Lemma mkeeps_document sha active started : mkeeps P (convert_document cv sha active started).
Proof.
  unfold convert_document. apply mkeeps_bind; [by apply mkeeps_quiet, mquiet_io, quiet_probe|]. intros [pr|e]; [|by intros st].
  cbv zeta. apply mkeeps_bind; [by apply mkeeps_quiet|]. intros _. apply mkeeps_bind.
  - apply mkeeps_quiet. destruct (_ && _); [|by apply mquiet_one_shot]. apply mquiet_bind; [by apply mquiet_pool|]. by intros [r p].
  - intros [rds|e]; [apply mkeeps_merge|by intros st].
Qed.

Lemma convert_job_keeps : mkeeps P (ConvertJob cv).
Proof.
  unfold ConvertJob. intros st Hst.
  match goal with |- P (world (?m ?st0).2) => assert (mkeeps P m) as Hm; [|by apply (Hm st0)] end.
  apply mkeeps_bind.
  { apply mkeeps_quiet. destruct (_ && _); [|done]. apply mquiet_io. unfold fileSHA256. quiet. }
  intros [sha|e]; [|by intros st']. unfold convert_hashed. apply mkeeps_bind.
  { apply mkeeps_quiet. destruct (_ && _); [|done]. apply mquiet_io. unfold Cache.GetFinal, Cache.get. quiet. }
  intros final. destruct (negb _); [|apply mkeeps_document]. unfold serve_cached.
  apply mkeeps_bind; [by apply mkeeps_quiet|]. intros _. apply mkeeps_bind.
  - apply mkeeps_io. unfold streamFile. apply keeps_bind; [apply keeps_quiet; [done|quiet]|]. intros [c|]; [|by intros w].
    apply keeps_bind; [apply keeps_copy_out|]. by intros u w.
  - intros e. apply mkeeps_bind; [by apply mkeeps_quiet|]. by intros t st'.
Qed.
End kept.

(** ** Subdivision *)

Section subdivision.
Context `{FloatFormat} `{GoArch} `{Worker.Workers} (cv : Conversion).

Lemma render_all_ext render render' chunks st :
  Forall (λ c, ∀ st, render c st = render' c st) chunks → render_all render chunks st = render_all render' chunks st.
Proof.
  intros Hall. revert st. induction Hall as [|c cs Hc _ IH]; intros st; [done|].
  simpl. unfold mbind, m_bind. rewrite Hc. destruct (render' c st) as [[[p|e]|] st1]; [|done|done].
  by rewrite IH.
Qed.

(** A chunk of at most [2^k] pages. *)
Definition spans (k : nat) (c : Chunk) : Prop :=
  1 <= PageStart c <= PageEnd c ∧ PageEnd c < 2 ^ 62 ∧ PageEnd c - PageStart c + 1 <= 2 ^ Z.of_nat k.

Lemma spans_parts k c : spans (S k) c → Forall (spans k) (Planner.Subdivide c).
Proof.
  intros (Hs & He & Hk). rewrite Nat2Z.inj_succ, Z.pow_succ_r in Hk by lia.
  destruct (Planner.subdivide_cases c Hs He) as [[_ ->]|(Hlt & mid & -> & Hm)]; [done|].
  repeat constructor; simpl; lia.
Qed.

Lemma spans_0 c : spans 0 c → Planner.Subdivide c = [].
Proof.
  intros (Hs & He & Hk). simpl in Hk. destruct (Planner.subdivide_cases c Hs He) as [[_ ->]|(Hlt & _)]; [done|lia].
Qed.

Lemma retry_fuel k : ∀ f g format sha active depth c st,
  spans k c → (k < f)%nat → (k < g)%nat →
  renderWithRetry cv f format sha active depth c st = renderWithRetry cv g format sha active depth c st.
Proof.
  induction k as [|k IH]; intros [|f] [|g] format sha active depth c st Hc Hf Hg; try lia; cbn [renderWithRetry];
    unfold mbind, m_bind; destruct (cached_chunk cv active _ st) as [[cached|] st1]; try done;
    destruct (negb _); try done;
    destruct (io _ st1) as [[[path|e]|] st2]; try done; destruct (OOM e); try done;
    destruct (addSubdivision st2) as [[[]|] st3]; try done.
  - by rewrite spans_0.
  - pose proof (spans_parts k c Hc) as Hparts. destruct (Planner.Subdivide c) as [|p ps]; [done|].
    erewrite render_all_ext; [done|]. eapply Forall_impl; [exact Hparts|]. intros d Hd st'. apply IH; [done|lia|lia].
Qed.

(** C25: the subdivision needs no more depth than the page count has binary
    digits: for a chunk of at most [2^k] pages any two recursion bounds above
    [k] give the same run, so the bound of 65 levels is never met. *)
Theorem subdivision_terminates k f format sha active depth c st :
  spans k c → (k < f)%nat → (k < 65)%nat →
  renderWithRetry cv f format sha active depth c st = renderWithRetry cv retry_depth format sha active depth c st.
Proof. intros Hc Hf Hk. apply (retry_fuel k); [done|done|unfold retry_depth; lia]. Qed.
(** C4: when the worker renders what it is given and qpdf concatenates, and no
    cache is in use, a document whose planned chunks can each be rendered whole or in two halves is
    sent complete: the response is exactly the text of pages [1..PageCount] of the
    document at the input path, in order; the result counts one render per chunk
    and one more, with a subdivision, for every chunk that was halved. *)
Theorem conversion_sends_document pr st :
  Types.Cache (options cv) && Cache.Enabled (cache cv) = false → one_shot_job pr →
  Probe.Probe (settings cv) (inputPath cv) (reqFormat cv) (world st) = (Ok pr, world st) →
  faults (world st) = [] → has_doc st →
  let n := Z.of_nat (length (planned pr)) in let k := Z.of_nat (length (filter (λ c, whole c = false) (planned pr))) in
  ∃ res st', ConvertJob cv st = (Returned (Ok res), st') ∧
    sent (world st') = sent (world st) +:+ text 1 (PageCount pr) ∧
    (ChunksRendered res, SubdivisionRetries res, CacheHits res) = (n + k, k, 0).
Proof.
  intros Hcache Hjob Hprobe Hnil Hdoc n k. destruct (conversion_outcome pr st Hcache Hjob Hprobe Hnil Hdoc) as (res & st' & Hr & Hs & Hc & _).
  by exists res, st'.
Qed.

YOUR TASK: Tally the lines of the material that hold the word "negb", and state only that tally.

RESPONSE TO THE EXERCISE: 2